ボランティア活動の貨幣評価額のGDP比は1%程度にすぎず、推計されている無償労働のほとんどは家事労働の価値だ。

3つの推計方法のいずれでも、家事労働の中では炊事の割合が3割強で最も大きく、炊事の食材が大きなウエイトを占めていると思われる買い物も含めると、家事の半分以上の価値は食事の準備であるとみられる。

従来は会社や学校で外食や給食という形だった昼食の多くが、新型コロナウイルスの感染拡大防止のために、家庭で調理されるようになっているとすれば、今は無償労働が大幅に増えているはずだ。無償労働による生産も考慮すれば、消費者の生活水準はGDPの落ち込みほど悪化しているわけではない。

発展途上国と先進国のGDPも単純比較できない

話は少しそれるが、発展途上国の実際の生活水準は、1人当たりGDPの数字から受けるイメージよりも、はるかに高いと考えられる。GDPを使って国際比較をすることは、工業化が進んだわれわれの生活を物差しにして測っていることになる。途上国では貨幣経済に組み込まれていない経済活動が大きいために、GDPは人々の生活水準を著しく過小に評価している可能性が高い。

国連のデータによれば、2018年のソマリアの1人当たりGDPは98ドルで、米国の6万2981ドルの約600分の1だった。この数字からは、米国の1人分の食料や衣料品を、ソマリアでは600人が分け合って生活しているようなイメージが湧くが、生活のスタイルがまったく異なっているので、そこまで厳しいわけではない。

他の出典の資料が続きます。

(* ===== verification/PackVisit.v ===== *)
(** * Visiting a built pack

    [PackRead.visit_objects] on a pack of the builder: every object is visited
    once, in the order of the offsets, and so the logical id that the reader
    computes is the one the builder computes of the objects it was given. *)

From S2P Require Import Prelude.
From S2P Require Import Text.
From S2P Require Import Delta.
From S2P Require Import Varint PackFormat PackIndex PackSort.
From S2P Require Import F64.
From S2P Require Import CompactFrame.
From S2P Require Import PackBuild.
From S2P Require Import PackRead.
From S2P Require Import PackRoundtrip.
Import Varint PackFormat.
Import PackRead.

Lemma check_unique_ok previous es :
  NoDup (map PackIndex.entry_id es) → (∀ i, previous = Some i → i ∉ map PackIndex.entry_id es) →
  check_unique previous es = Ok ().
Proof.
  revert previous. induction es as [|e es IH]; intros previous Hnd Hp; cbn [check_unique]; [done|].
  cbn [map] in *. apply NoDup_cons in Hnd as [Hn Hnd]. rewrite bool_decide_eq_false_2.
  - apply IH; [done|]. by intros i [= <-].
  - intros ->. apply (Hp _ eq_refl). by left.
Qed.

Section visiting.
Context {FullTree FullState : Type} `{!MetadataFrames FullTree FullState}.
Context (blake3 : list Z → list Z) (decoder : list Z → option (list (option (list Z)))).
Context (r : PackReader) (ws : list written) (es : list PackIndex.IndexEntry) (index_bytes header trailer : list Z).
Context (Ho : opened decoder r ws es index_bytes header trailer).
Context (Hord : Forall (λ w, ordinary (w_object w)) ws).

Lemma read_compact_written w offset :
  w ∈ ws → placed r offset w → offset < content_end r → read_compact_objects_at blake3 decoder r offset = Ok None.
Proof.
  intros Hw Hpl Hoff. pose proof (entry_fits _ _ _ _ _ _ _ Ho w Hw) as (Hentry & Hz & Hp & Hpu).
  unfold read_compact_objects_at, out_of_bounds. rewrite (proj2 (Z.leb_gt _ _)) by lia. rewrite bind_Ok.
  pose proof Hpl as (before & after & trailer' & Hd & Hc & -> & Ha & Hmax).
  rewrite (content_at r before (w_bytes w ++ after) trailer') by (rewrite ?zlen_app, <- ?app_assoc; done || lia).
  rewrite bind_Ok. unfold w_bytes at 1, w_header. rewrite <- app_assoc.
  rewrite decode_entry_bytes by (done || (by split; [zlia|]) || (apply Forall_app; by split)).
  fold (w_header w). rewrite bind_Ok. cbn [obj_type header_len compressed_size uncompressed_size].
  case_bool_decide as Hkind; [|done]. cbn [negb].
  assert ((if decide (w_stored w = Blob) then aliases_at r (zlen before) else Ok false) = Ok false) as ->
    by (destruct (decide _); [by eapply aliases_written|done]).
  rewrite bind_Ok. cbn [negb]. rewrite andb_true_r. case_bool_decide as Hblob; [done|].
  rewrite checked_add_ok, bind_Ok.
  2:{ unfold w_bytes in Hc. rewrite zlen_app in Hc. zlia. }
  rewrite (stored_data_placed r (zlen before) w Hpl), bind_Ok.
  pose proof (opened_good _ _ _ _ _ _ _ Ho) as Hg. rewrite Forall_forall in Hg. pose proof (Hg w Hw) as (_ & _ & _ & Hraw).
  assert (w_stored w ≠ Delta) as Hnd by (intros E; rewrite E in Hkind; repeat (apply elem_of_cons in Hkind as [?|Hkind]; [done|]); by apply elem_of_nil in Hkind).
  destruct Hraw as [(Hst & _ & _ & Hun)|(_ & ? & _)]; [|done]. unfold unpacks in Hun. rewrite decide_False in Hun by done.
  assert ((if negb (zlen (w_payload w) =? zlen (w_data w)) then decompress_pack_payload decoder (w_payload w) (zlen (w_data w))
           else Ok (w_payload w)) = Ok (w_data w)) as -> by (destruct (negb _); [done|by rewrite Hun]).
  rewrite bind_Ok, Z.eqb_refl. cbn [negb]. rewrite Forall_forall in Hord.
  destruct (Hord w Hw) as [Hb|Hf]; cbn [w_object fst snd] in *; [by rewrite Hst in Hblob|].
  unfold decode_compact_objects. rewrite Hf.
  assert (CompactFrame.is_tree_frame (w_data w) = false ∧ CompactFrame.is_state_frame (w_data w) = false) as [-> ->].
  { unfold is_compact_frame in Hf. apply orb_false_iff in Hf as [Hf ->]. by apply orb_false_iff in Hf as [_ ->]. }
  rewrite Hst in *. destruct (w_type w); done.
Qed.

(** What is visited in the order of the offsets is the pack. *)
Lemma visited_perm l os :
  l ≡ₚ zip (map PackIndex.offset es) (seqZ 0 (zlen es)) →
  Forall2 (λ p o, ∃ w, o = w_object w ∧ w ∈ ws ∧ PackIndex.entry (rindex r) p.2
    = Ok {| PackIndex.entry_id := w_id w; PackIndex.offset := p.1 |}) l os →
  os ≡ₚ map w_object ws.
Proof.
  intros Hperm Hf. pose proof (opened_ids _ _ _ _ _ _ _ Ho) as Hids.
  set (g := λ p : Z * Z, match PackIndex.entry (rindex r) p.2 with Ok e => PackIndex.entry_id e | _ => Hash [] end).
  assert (map (λ o : object, o.1.1) os ≡ₚ map w_id ws) as Hos.
  { transitivity (map g l).
    - assert (map (λ o : object, o.1.1) os = map g l) as ->; [|done]. clear Hperm.
      induction Hf as [|p o l' os' (w & -> & _ & He) Hf IH]; [done|]. cbn [map]. rewrite IH. f_equal. unfold g. by rewrite He.
    - rewrite Hperm, <- (offsets_ids 16), <- (opened_entries _ _ _ _ _ _ _ Ho).
      pose proof (opened_index _ _ _ _ _ _ _ Ho) as (_ & Hreads & _). unfold reads in Hreads.
      assert (map g (zip (map PackIndex.offset es) (seqZ 0 (zlen es))) = map PackIndex.entry_id es) as ->; [|done].
      clear -Hreads. induction Hreads as [|k e ks es Hk Hr IH]; [done|]. cbn [map zip zip_with]. rewrite IH. f_equal.
      unfold g. cbn [snd]. by rewrite Hk. }
  assert (∀ o, o ∈ os → ∃ w, o = w_object w ∧ w ∈ ws) as Hmem.
  { intros o Hin. apply list_elem_of_lookup in Hin as [k Hk]. destruct (Forall2_lookup_r _ _ _ _ _ Hf Hk) as (p & _ & w & -> & Hw & _).
    by exists w. }
  apply NoDup_Permutation.
  - apply (NoDup_fmap_1 (λ o : object, o.1.1)). change (fmap (M:=list)) with (@map object PackObjectId). by rewrite Hos.
  - apply (NoDup_fmap_1 (λ o : object, o.1.1)). change (NoDup (map (λ o : object, o.1.1) (map w_object ws))). by rewrite map_map.
  - intros o. split.
    + intros Hin. destruct (Hmem o Hin) as (w & -> & Hw). apply list_elem_of_fmap. by exists w.
    + intros (w & -> & Hw)%list_elem_of_fmap.
      assert (w_id w ∈ map (λ o : object, o.1.1) os) as Hin by (rewrite Hos; apply list_elem_of_fmap; by exists w).
      apply list_elem_of_fmap in Hin as (o & Heq & Hin). destruct (Hmem o Hin) as (w' & -> & Hw'). cbn [w_object fst] in Heq.
      by rewrite (NoDup_map_inj w_id ws w w').
Qed.

Section visitor.
Context {A : Type} (visitor : A → PackObjectId → ObjectType → list Z → res A).

Lemma visit_record_written w offset ordinal s :
  w ∈ ws → placed r offset w → offset < content_end r → PackIndex.entry (rindex r) ordinal =
    Ok {| PackIndex.entry_id := w_id w; PackIndex.offset := offset |} →
  visit_record blake3 decoder visitor r s offset ordinal 1 = visitor s (w_id w) (w_type w) (w_data w).
Proof.
  intros Hw Hpl Hoff He. unfold visit_record. rewrite (proj1 (find_id_ok r w offset Hpl)), bind_Ok.
  rewrite (read_compact_written w offset Hw Hpl Hoff), bind_Ok. cbn [Z.eqb Pos.eqb negb].
  rewrite He, bind_Ok. cbn [PackIndex.entry_id].
  by rewrite (get_object_written blake3 decoder r ws es index_bytes header trailer Ho Hord w Hw).
Qed.

(** Each object is visited once. *)
Lemma visit_objects_written :
  ∃ os, os ≡ₚ map w_object ws ∧ ∀ s, visit_objects blake3 decoder visitor r s = visit_all visitor s os.
Proof.
  destruct (offset_index_written _ _ _ _ _ _ _ Ho) as (o & l & Hoi & Hl & Hperm & Hnd).
  destruct (visit_loop_spec (visit_record blake3 decoder visitor r) o l (S (Z.to_nat (zlen (OffsetIndex.odata o) / 16))) 0 Hl)
    as (runs & Hruns & Hrok & Hsorted & Hvisit); [pose proof (zlen_nonneg l); lia|rewrite (holds_size o l Hl); pose proof (zlen_nonneg l); lia|].
  change (drop (Z.to_nat 0) l) with l in Hruns. clear Hsorted.
  pose proof (opened_index _ _ _ _ _ _ _ Ho) as Hv. pose proof Hv as (Hix & Hreads & _).
  pose proof (opened_entries _ _ _ _ _ _ _ Ho) as Hes.
  (* Every pair of the offset index is an entry of the pack. *)
  assert (∀ p, p ∈ l → ∃ w, w ∈ ws ∧ placed r p.1 w ∧ p.1 < content_end r
    ∧ PackIndex.entry (rindex r) p.2 = Ok {| PackIndex.entry_id := w_id w; PackIndex.offset := p.1 |}) as Hpair.
  { intros [off k] Hp. rewrite Hperm in Hp. apply list_elem_of_lookup in Hp as [j Hj].
    apply lookup_zip_with_Some in Hj as (x & y & [= -> ->] & Hx & Hy). cbn [fst snd].
    rewrite list_lookup_fmap in Hx. apply fmap_Some in Hx as (e & He & ->).
    pose proof (list_elem_of_lookup_2 _ _ _ He) as Hin. rewrite Hes in Hin.
    destruct (offsets_elem 16 ws e Hin) as (pre & w & post & Hws & ->). cbn [PackIndex.offset].
    assert (w ∈ ws) as Hw by (rewrite Hws; apply elem_of_app; right; by left).
    exists w. split; [done|]. split; [by eapply placed_entry|]. split.
    - rewrite (opened_end _ _ _ _ _ _ _ Ho), Hws, map_app, concat_app. cbn [map concat]. rewrite !zlen_app.
      pose proof (opened_good _ _ _ _ _ _ _ Ho) as Hg. rewrite Forall_forall in Hg. specialize (Hg w Hw).
      apply entry_good_size in Hg as (Hz & _). unfold w_bytes. rewrite zlen_app. zlia.
    - unfold reads in Hreads. rewrite Forall2_lookup in Hreads. specialize (Hreads j). rewrite Hy, He in Hreads.
      by inversion Hreads. }
  assert (∀ runs', Forall run_ok runs' → (∀ p, p ∈ concat runs' → p ∈ l) → NoDup (map fst (concat runs')) →
    ∃ os, (∀ s, visit_runs (visit_record blake3 decoder visitor r) runs' s = visit_all visitor s os)
      ∧ Forall2 (λ p o, ∃ w, o = w_object w ∧ w ∈ ws ∧ PackIndex.entry (rindex r) p.2
           = Ok {| PackIndex.entry_id := w_id w; PackIndex.offset := p.1 |}) (concat runs') os) as Hall.
  { induction 1 as [|run runs' Hrun Hrs IH]; intros Hin Hnd'; [exists []; split; [done|constructor]|].
    destruct Hrun as (p & rest & -> & Hrest). cbn [concat] in *.
    assert (rest = []) as ->.
    { destruct rest as [|q rest]; [done|]. apply Forall_cons in Hrest as [Hq _]. cbn [app map] in Hnd'.
      apply NoDup_cons in Hnd' as [Hn _]. exfalso. apply Hn. rewrite Hq. by left. }
    cbn [app map] in *. apply NoDup_cons in Hnd' as [_ Hnd'].
    destruct IH as (os & Hos & Hf); [intros q Hq; apply Hin; by right|done|].
    destruct (Hpair p (Hin p ltac:(by left))) as (w & Hw & Hpl & Hoff & He).
    exists (w_object w :: os). split; [|constructor; [by exists w|done]]. intros s.
    cbn [visit_runs run_offset run_ordinal visit_all]. change (zlen [p]) with 1.
    rewrite (visit_record_written w p.1 p.2 s Hw Hpl Hoff He). unfold w_object at 1.
    destruct (visitor s (w_id w) (w_type w) (w_data w)); [rewrite !bind_Ok; apply Hos|done..]. }
  destruct (Hall runs Hrok) as (os & Hos & Hf); [by rewrite Hruns|by rewrite Hruns|].
  exists os. split.
  - rewrite Hruns in Hf. by apply (visited_perm l).
  - intros s. unfold visit_objects, validate_unique_ids. rewrite (all_entries_valid _ _ _ Hv), bind_Ok.
    rewrite check_unique_ok; [|rewrite Hes, offsets_ids; apply (opened_ids _ _ _ _ _ _ _ Ho)|done].
    rewrite bind_Ok, Hoi, bind_Ok. unfold OffsetIndex.visit. by rewrite Hvisit, Hos.
Qed.
End visitor.
End visiting.

(** ** The identity of a pack *)
Import PackBuild(PackBuilder, objects, build, build_impl).

Section identity.
Context {FullTree FullState : Type} `{!MetadataFrames FullTree FullState}.
Context (blake3 derive : list Z → list Z) (encode_all : list Z → Z → option (list Z)).
Context (decoder : list Z → option (list (option (list Z)))).
Context (order : list (ObjectType * list PackObjectRecord) → list (ObjectType * list PackObjectRecord)).
Context (Hs : services blake3 encode_all decoder order).

Lemma visit_push os b :
  visit_all (λ b id t d, Ok (PackIdentity.push blake3 b id t d)) b os
  = Ok (fold_left (λ b '(i, t, d), PackIdentity.push blake3 b i t d) os b).
Proof. revert b. induction os as [|[[i t] d] os IH]; intros b; cbn [visit_all fold_left]; [done|]. by rewrite bind_Ok. Qed.

(** C2. A built pack is visited object by object: whatever the visitor, visiting
    the pack that was built of some objects runs the visitor on each of those
    objects once; and the logical id that the reader computes of the pack is the
    id that the builder computes of the objects, so it depends on neither the
    deltas nor the compression nor the order of the pack. *)
Theorem built_pack_identity b :
  packable b →
  returns (build blake3 encode_all order b) (λ '(pack, index_data, _), ∃ r,
    from_bytes blake3 pack index_data = Ok r
    ∧ (∀ A (visitor : A → PackObjectId → ObjectType → list Z → res A), ∃ os,
         os ≡ₚ map rec_object (objects b)
         ∧ ∀ s, visit_objects blake3 decoder visitor r s = visit_all visitor s os)
    ∧ PackRead.logical_id blake3 derive decoder r = Ok (PackBuild.logical_id blake3 derive b)).
Proof.
  intros Hb. unfold build. step (build_opened blake3 encode_all decoder order Hs b false Hb) as Hspec.
  destruct a as [[[pack index_data] stats] kept]. destruct Hspec as (ws & es & r & trailer & Hfrom & Ho & Hobj).
  cbn [returns]. exists r. split; [done|].
  assert (Forall (λ w, ordinary (w_object w)) ws) as Hord by by eapply ordinary_written.
  assert (∀ A (visitor : A → PackObjectId → ObjectType → list Z → res A), ∃ os, os ≡ₚ map rec_object (objects b)
     ∧ ∀ s, visit_objects blake3 decoder visitor r s = visit_all visitor s os) as Hvisit.
  { intros A visitor. destruct (visit_objects_written blake3 decoder r ws es _ _ trailer Ho Hord visitor) as (os & Hos & Hv).
    exists os. split; [by rewrite Hos|done]. }
  split; [exact Hvisit|]. unfold PackRead.logical_id.
  destruct (Hvisit _ (λ b id t d, Ok (PackIdentity.push blake3 b id t d))) as (os & Hos & Hv).
  rewrite Hv, visit_push, bind_Ok. f_equal. unfold PackBuild.logical_id.
  apply (logical_id_permutation blake3 derive os (map rec_object (objects b))); [apply (blake3_digest _ _ _ _ Hs)| |done].
  rewrite Hos. apply Forall_fmap. eapply Forall_impl; [apply (packable_records b Hb)|]. intros rec ((Hi & _) & _); exact Hi.
Qed.
End identity.

Import Samples.

Lemma built_pack_identity_witness :
  packable sample_builder
  ∧ returns (build digest rle_encode keep_order sample_builder) (λ '(pack, index_data, _), ∃ r,
    from_bytes digest pack index_data = Ok r
    ∧ (∀ A (visitor : A → PackObjectId → ObjectType → list Z → res A), ∃ os,
         os ≡ₚ map rec_object (objects sample_builder)
         ∧ ∀ s, visit_objects digest rle_decode visitor r s = visit_all visitor s os)
    ∧ PackRead.logical_id digest digest rle_decode r = Ok (PackBuild.logical_id digest digest sample_builder)).
Proof.
  split; [exact sample_packable|].
  apply (built_pack_identity digest digest rle_encode rle_decode keep_order sample_services sample_builder sample_packable).
Defined.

元フィナンシャル・タイムズ東京支局長のデイヴィッド・ピリング氏はケニアの牛肉消費の80%は遊牧民が生産しているという推計を紹介し、遊牧民の一生はGDPでは見えないものとなっていると述べている(Pilling, David. "The Growth Delusion" . Crown/Archetype. Kindle 版.